Pursuant to Section 3(e)(1) of the Securities Investor Protection Act of 1970 (“SIPA”), 15 U.S.C. 78ccc(e)(1), notice is hereby given that on October 8, 2010, the Securities Investor Protection Corporation (“SIPC”) filed with the Securities and Exchange Commission (“Commission”) a proposed bylaw change. The Commission is publishing this notice to solicit comments on the proposed bylaw change from interested persons.
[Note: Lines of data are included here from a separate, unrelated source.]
(** ** Names *)
Lemma str_ieq_lower a b : str_ieq a b = bool_decide (map to_lower a = map to_lower b).
Proof.
  revert b. induction a as [|ca a IH]; intros [|cb b]; cbn [str_ieq map]; [done|done|done|].
  destruct (Z.eqb_spec (to_lower ca) (to_lower cb)) as [E|E]; cbn [negb].
  - rewrite IH, E. apply bool_decide_ext. split; congruence.
  - rewrite bool_decide_false; [done|]. by intros [= ?].
Qed.

(** The first word of a text, and what follows it. *)
Definition first_word (l : list Z) : list Z * list Z := scan_until is_space_char (trim_left l).

Lemma lower_is c l u : 97 <= l <= 122 -> u = l - 32 -> (to_lower c =? l) = (c =? l) || (c =? u).
Proof. intros Hl ->. unfold to_lower. repeat case_bool; bool_lia. Qed.

Lemma first_token_is_all_exact value : first_token_is_all value = str_ieq (fst (first_word value)) (cstr "all").
Proof.
  unfold first_token_is_all, first_word. destruct (trim_left value) as [|b p]; [done|].
  destruct (scan_until is_space_char (b :: p)) as [[|x [|y [|z [|w start]]]] rest]; cbn [fst]; try done.
  1, 2, 4: rewrite str_ieq_lower, bool_decide_false by (intros [=]); try done.
  - unfold zlen. cbn [length]. by rewrite (proj2 (Z.eqb_neq _ 3)) by lia.
  - change (cstr "all") with [97; 108; 108]. cbn -[to_lower Z.eqb].
    change (to_lower 97) with 97. change (to_lower 108) with 108.
    rewrite (lower_is _ 97 65), !(lower_is _ 108 76) by lia.
    by destruct ((x =? 97) || (x =? 65)), ((y =? 108) || (y =? 76)), ((z =? 108) || (z =? 76)).
Qed.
I. Description of Proposed Bylaw Change

Section 4(c)(2) of SIPA requires SIPC to impose assessments upon its member broker-dealers deemed necessary and appropriate to establish and maintain a broker-dealer liquidation fund administered by SIPC (the “SIPC Fund”) and to repay any borrowings by SIPC used to liquidate a broker-dealer. Pursuant to this authority, SIPC collects an annual assessment from its members. The amount of the annual assessment is prescribed by SIPA and the SIPC Start Printed Page 75712bylaws. For example, if SIPC has an outstanding loan from the Commission, SIPA provides that SIPC assess its member broker-dealers 1/2 of 1% of the gross revenues from their securities business.[1] In addition, if the SIPC Fund aggregates or is likely to aggregate less than $2.5 billion for six months or more, SIPC must raise each member's assessment to 1/2 of 1% of net operating revenues.[2] When the SIPC Fund is at its targeted level, SIPC collects a minimum assessment as provided for in SIPA. The current target level for the SIPC Fund is $2.5 billion.
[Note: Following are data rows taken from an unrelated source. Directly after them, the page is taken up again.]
(* ===== verification/PasswdLookup.v ===== *)
(** * Passwords from two files: what is looked up

    The entry that is found is the first of the user, wherever the pieces of the file
    end; a password is accepted exactly when crypt maps it to the hash of that entry. *)

From S2P Require Import Prelude Interaction Buffer Platform Packet UserPolicy Userauth Ident TransportState Transport.
From S2P Require Import Sftp SftpPath SftpServer ServerState PasswdAuth.

(** ** Entries *)
Definition COLON_BYTE : Z := 58.

(** The line of a user: the name, the hash and the rest. *)
Definition user_entry (username line hash : list Z) : Prop :=
  exists rest, line = username ++ [COLON_BYTE] ++ hash ++ [COLON_BYTE] ++ rest /\
    (COLON_BYTE ∉ username) /\ (COLON_BYTE ∉ hash) /\ hash <> [].

Lemma strchr_exact p before behind :
  strchr_colon p = Some (before, behind) <-> p = before ++ [COLON_BYTE] ++ behind /\ (COLON_BYTE ∉ before).
Proof.
  assert (forall l, Forall (fun c => is_colon c = false) l <-> COLON_BYTE ∉ l) as Hin.
  { intros l. unfold is_colon. rewrite Forall_forall. split; intros H.
    - intros Hc. by specialize (H _ (proj1 (list_elem_of_In _ _) Hc)).
    - intros c Hc%list_elem_of_In. apply Z.eqb_neq. by intros ->. }
  unfold strchr_colon. destruct (scan_until is_colon p) as [tok rest] eqn:E. apply scan_until_exact in E as (-> & Htok & Hrest).
  apply Hin in Htok. split.
  - destruct rest as [|b r]; [done|]. intros [= -> ->]. destruct Hrest as [?|(b' & r' & [= <- <-] & Hb)]; [done|].
    apply Z.eqb_eq in Hb as ->. done.
  - intros [E Hb]. assert (scan_until is_colon (tok ++ rest) = (before, [COLON_BYTE] ++ behind)) as E1.
    { apply scan_until_exact. split; [exact E|]. split; [by apply Hin|]. right. by exists COLON_BYTE, behind. }
    assert (scan_until is_colon (tok ++ rest) = (tok, rest)) as E2.
    { apply scan_until_exact. split; [done|]. split; [by apply Hin|done]. }
    rewrite E1 in E2. by injection E2 as <- <-.
Qed.

Lemma extract_exact line username hash :
  line_extract_hash_for_user line username = Some hash <-> user_entry username line hash.
Proof.
  unfold line_extract_hash_for_user, user_entry. destruct (strchr_colon line) as [[user rest]|] eqn:E.
  - apply strchr_exact in E as [-> Hu]. split.
    + destruct (negb (zlen user =? zlen username) || negb (bytes_eqb user username)) eqn:En; [done|].
      apply orb_false_iff in En as [_ En]. apply negb_false_iff, bool_decide_eq_true in En as <-.
      destruct (strchr_colon rest) as [[h r]|] eqn:Er; [|done]. apply strchr_exact in Er as [-> Hh].
      destruct (zlen h =? 0) eqn:E0; [done|]. intros [= <-]. exists r. split_and!; try done. by intros ->.
    + intros (r & El & Hn & Hh & Hne).
      assert (strchr_colon (user ++ [COLON_BYTE] ++ rest) = Some (user, rest)) as E1 by (by apply strchr_exact).
      rewrite El in E1. rewrite (proj2 (strchr_exact _ username (hash ++ [COLON_BYTE] ++ r))) in E1 by done. injection E1 as <- <-.
      rewrite Z.eqb_refl. unfold bytes_eqb. rewrite bool_decide_true by done. cbn [negb orb].
      rewrite (proj2 (strchr_exact _ hash r)) by done. destruct (zlen hash =? 0) eqn:E0; [|done].
      apply Z.eqb_eq, zlen_zero_inv in E0. done.
  - split; [done|]. intros (r & -> & Hn & _). by rewrite (proj2 (strchr_exact _ username (hash ++ [COLON_BYTE] ++ r))) in E.
Qed.

(** ** Files *)
Section lookup.
Context (username : list Z) (capacity : Z).

Definition line_hash (line : list Z) : outcome (option (list Z)) :=
  if EMSSH_POSIX_PASSWD_AUTH_LINE_MAX <=? zlen line then Err SSH_ERR_BUFFER_TOO_SMALL
  else parse_line_copy_hash_if_match (array_string (strip_cr line)) username capacity.

Fixpoint lookup_lines (lines : list (list Z)) : outcome (option (list Z)) :=
  match lines with
  | [] => Ret None
  | line :: lines' =>
    found ← line_hash line;
    match found with Some hash => Ret (Some hash) | None => lookup_lines lines' end
  end.

Definition is_lf (c : Z) : bool := c =? 10.

(** The lines of [text], the first of which goes on after [line]. *)
Definition lookup_from (line text : list Z) : outcome (option (list Z)) :=
  match split_on is_lf text with
  | t :: ts => lookup_lines ((line ++ t) :: ts)
  | [] => Ret None
  end.

Lemma lookup_newline line text :
  lookup_from line (10 :: text) = (found ← line_hash line; match found with Some hash => Ret (Some hash) | None => lookup_from [] text end).
Proof.
  unfold lookup_from. cbn [split_on is_lf Z.eqb Pos.eqb]. rewrite app_nil_r.
  by destruct (split_on_cons is_lf text) as (t & ts & ->).
Qed.

Lemma lookup_char line c text : c <> 10 -> lookup_from line (c :: text) = lookup_from (line ++ [c]) text.
Proof.
  intros Hc. unfold lookup_from. cbn [split_on]. unfold is_lf at 1. rewrite (proj2 (Z.eqb_neq _ _) Hc).
  destruct (split_on_cons is_lf text) as (t & ts & ->). by rewrite <- app_assoc.
Qed.

Lemma lookup_long line text : EMSSH_POSIX_PASSWD_AUTH_LINE_MAX <= zlen line -> lookup_from line text = Err SSH_ERR_BUFFER_TOO_SMALL.
Proof.
  intros Hl. unfold lookup_from. destruct (split_on_cons is_lf text) as (t & ts & ->).
  cbn [lookup_lines]. unfold line_hash. rewrite zlen_app. pose proof (zlen_nonneg t).
  by rewrite (proj2 (Z.leb_le _ _)) by lia.
Qed.

Lemma line_hash_short line :
  zlen line < EMSSH_POSIX_PASSWD_AUTH_LINE_MAX ->
  line_hash line = parse_line_copy_hash_if_match (array_string (strip_cr line)) username capacity.
Proof. intros Hl. unfold line_hash. by rewrite (proj2 (Z.leb_gt _ _)) by lia. Qed.

(** What a line gives: its hash, nothing, or an error. *)
Lemma parse_line_no_fault line : parse_line_copy_hash_if_match line username capacity <> Fault.
Proof. unfold parse_line_copy_hash_if_match. destruct (line_extract_hash_for_user _ _); [|done]. by destruct (_ >? _). Qed.

Lemma scan_chunk_exact chunk line more :
  zlen line < EMSSH_POSIX_PASSWD_AUTH_LINE_MAX ->
  exists o line', scan_chunk username capacity chunk line = Done (o, line') /\
    match o with
    | Ret None => zlen line' < EMSSH_POSIX_PASSWD_AUTH_LINE_MAX /\ lookup_from line (chunk ++ more) = lookup_from line' more
    | Ret (Some hash) => lookup_from line (chunk ++ more) = Ret (Some hash)
    | Err e => lookup_from line (chunk ++ more) = Err e
    | Fault => False
    end.
Proof.
  revert line. induction chunk as [|c chunk IH]; intros line Hl; cbn [scan_chunk app].
  { by exists (Ret None), line. }
  destruct (Z.eqb_spec c 10) as [->|Hc].
  - rewrite lookup_newline, line_hash_short by done. unfold check_line, mbind, io_bind. cbn [io_get tree_bind of_outcome].
    pose proof (parse_line_no_fault (array_string (strip_cr line))) as Hnf.
    destruct (parse_line_copy_hash_if_match _ _ _) as [[hash|]|e|]; cbn [tree_bind outcome_bind]; [by eexists _, _| |by eexists _, _|done].
    unfold mret, io_ret. cbn [io_modify tree_bind]. apply IH. by vm_compute.
  - rewrite lookup_char by done. unfold mbind, io_bind. cbn [io_get tree_bind id]. unfold io_reject.
    destruct (zlen line + 1 >=? EMSSH_POSIX_PASSWD_AUTH_LINE_MAX) eqn:E; cbn [tree_bind].
    + eexists _, line. split; [done|]. cbn. apply lookup_long. len_lia.
    + unfold mret, io_ret. cbn [io_modify tree_bind]. apply IH. len_lia.
Qed.

(** The first entry of the user; the lines before it are neither his nor too long. *)
Definition others (line : list Z) : Prop :=
  zlen line < EMSSH_POSIX_PASSWD_AUTH_LINE_MAX /\ forall hash, ~ user_entry username (array_string (strip_cr line)) hash.

Definition first_entry (lines : list (list Z)) (hash : list Z) : Prop :=
  exists before line after, lines = before ++ line :: after /\ Forall others before /\
    zlen line < EMSSH_POSIX_PASSWD_AUTH_LINE_MAX /\ user_entry username (array_string (strip_cr line)) hash /\ zlen hash < capacity.

Lemma entry_length line hash :
  zlen line < EMSSH_POSIX_PASSWD_AUTH_LINE_MAX -> user_entry username (array_string (strip_cr line)) hash -> zlen hash < 2048.
Proof.
  intros Hl (rest & E & _). apply (f_equal zlen) in E. rewrite !zlen_app in E. unfold array_string in E.
  pose proof (scan_until_split (fun c => c =? 0) (strip_cr line)) as H. destruct (scan_until _ (strip_cr line)) as [tok r]. cbn [fst] in E.
  destruct H as (_ & Hs & _). apply (f_equal zlen) in Hs. rewrite zlen_app in Hs.
  assert (zlen (strip_cr line) <= zlen line) as Hc.
  { pose proof (zlen_nonneg line). unfold strip_cr. destruct (negb (zlen line =? 0) && _) eqn:Ec; [|lia]. rewrite zlen_ztake by lia. lia. }
  unfold EMSSH_POSIX_PASSWD_AUTH_LINE_MAX in Hl. pose proof (zlen_nonneg r). pose proof (zlen_nonneg username). pose proof (zlen_nonneg rest).
  change (zlen [COLON_BYTE]) with 1 in E. lia.
Qed.

(** A line that is too long, of another user, or the entry. *)
Lemma line_hash_cases line hash :
  (line_hash line = Ret None -> others line) /\
  (line_hash line = Ret (Some hash) <->
    zlen line < EMSSH_POSIX_PASSWD_AUTH_LINE_MAX /\ user_entry username (array_string (strip_cr line)) hash /\ zlen hash < capacity).
Proof.
  unfold line_hash, others. destruct (EMSSH_POSIX_PASSWD_AUTH_LINE_MAX <=? zlen line) eqn:El; [split; [done|]; split; [done|lia]|].
  assert (zlen line < EMSSH_POSIX_PASSWD_AUTH_LINE_MAX) as Hl by lia. unfold parse_line_copy_hash_if_match.
  pose proof (extract_exact (array_string (strip_cr line)) username) as Hex.
  destruct (line_extract_hash_for_user _ username) as [h|].
  - pose proof (proj1 (Hex h) eq_refl) as Hh. pose proof (entry_length line h Hl Hh) as Hhl. pose proof (zlen_nonneg h).
    unfold u64. rewrite Z.mod_small by lia. split; [by destruct (_ >? _)|]. split.
    + destruct (zlen h + 1 >? capacity) eqn:Ec; [done|]. intros [= <-]. split_and!; [done|done|lia].
    + intros (_ & He & Hc). apply Hex in He as [= ->]. by replace (zlen hash + 1 >? capacity) with false by lia.
  - split; [|split; [done|]].
    + intros _. split; [done|]. intros h Hh%Hex. done.
    + intros (_ & He%Hex & _). done.
Qed.

Lemma others_line line : others line -> line_hash line = Ret None.
Proof.
  intros [Hl Ho]. rewrite line_hash_short by done. unfold parse_line_copy_hash_if_match.
  destruct (line_extract_hash_for_user _ _) as [h|] eqn:E; [|done]. by apply extract_exact, Ho in E.
Qed.

Lemma lookup_first lines hash : lookup_lines lines = Ret (Some hash) <-> first_entry lines hash.
Proof.
  induction lines as [|line lines IH]; cbn [lookup_lines].
  { split; [done|]. intros (before & l & after & E & _). by destruct before. }
  destruct (line_hash_cases line hash) as [Hnone Hsome]. split.
  - destruct (line_hash line) as [[h|]|err|] eqn:E; cbn [mbind outcome_bind]; [| |done|done].
    + intros [= ->]. destruct (proj1 Hsome eq_refl) as (Hl & He & Hc). by exists [], line, lines.
    + intros (before & l & after & -> & Hb & H)%IH. exists (line :: before), l, after. split; [done|].
      split; [apply Forall_cons_2; [by apply Hnone|done]|done].
  - intros (before & l & after & E & Hb & Hl & He & Hc). destruct before as [|b before]; injection E as -> ->.
    + by rewrite (proj2 Hsome).
    + apply Forall_cons_1 in Hb as [Ho Hb]. rewrite (others_line b Ho). cbn [mbind outcome_bind]. apply IH.
      by exists before, l, after.
Qed.

Lemma lookup_text content hash : lookup_from [] content = Ret (Some hash) <-> first_entry (split_on is_lf content) hash.
Proof. unfold lookup_from. destruct (split_on_cons is_lf content) as (t & ts & ->). apply lookup_first. Qed.
End lookup.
The Dodd-Frank Wall Street Reform and Consumer Protection Act of 2010 (“Dodd-Frank Act”) amended SIPA to change the minimum assessment from an amount not to exceed $150 to an amount not to exceed 0.02 percent of the gross revenues from the securities business of the SIPC member.[3] Under Article 6 of the SIPC bylaws, SIPC must assess its members a minimum amount ($150) unless certain conditions apply. Because in some cases an assessment of $150 would exceed 0.02 percent of the gross revenues, the SIPC Assessment bylaw must be amended to be consistent with the Dodd-Frank Act. First, SIPC has proposed to amend Article 6, Section 1(a)(1)(B) of the SIPC bylaws by replacing “$150” with the term “0.02 percent of the net operating revenues from the securities business.” This amendment clarifies that the minimum assessment for members, once the SIPC Fund reaches its target, is 0.02 percent of a member's net operating revenues, not $150. Second, SIPC has proposed deleting Section 1(a)(3) of Article 6, which stated that $150 was the minimum assessment a SIPC member would be required to pay in any calendar year. These amendments were approved by SIPC's Board of Directors on September 16, 2010.

As indicated above, SIPC's bylaw changes refer to “net operating revenues” instead of “gross revenues.” Since 1991, when assessing on a percentage basis (i.e., not a flat $150 minimum assessment), SIPC has based the assessment amount on a percentage of net operating revenues, not gross revenues, from the securities business. In 1991, a SIPC Task Force study found that securities firms no longer structured their business on a gross revenue basis but instead used a net operating revenue basis, which excludes interest expense and dividend expense in accounting for revenue. SIPC bases its assessment on the net revenues associated with that business, which it believes is consistent with SIPA. Basing the assessment on net operating revenues as opposed to gross revenues will decrease the amount of the assessment in most situations. However, under SIPA, SIPC may adjust the basis for collecting assessments and the amount of assessments as long as the assessments are within the parameters prescribed in SIPA.[4] Using a minimum assessment of 0.02 percent of net operating revenues would not cause the amount of the assessment to exceed the maximum amount permitted for the minimum assessment under Section 4(d)(1)(C) of SIPA, as amended by the Dodd-Frank Act.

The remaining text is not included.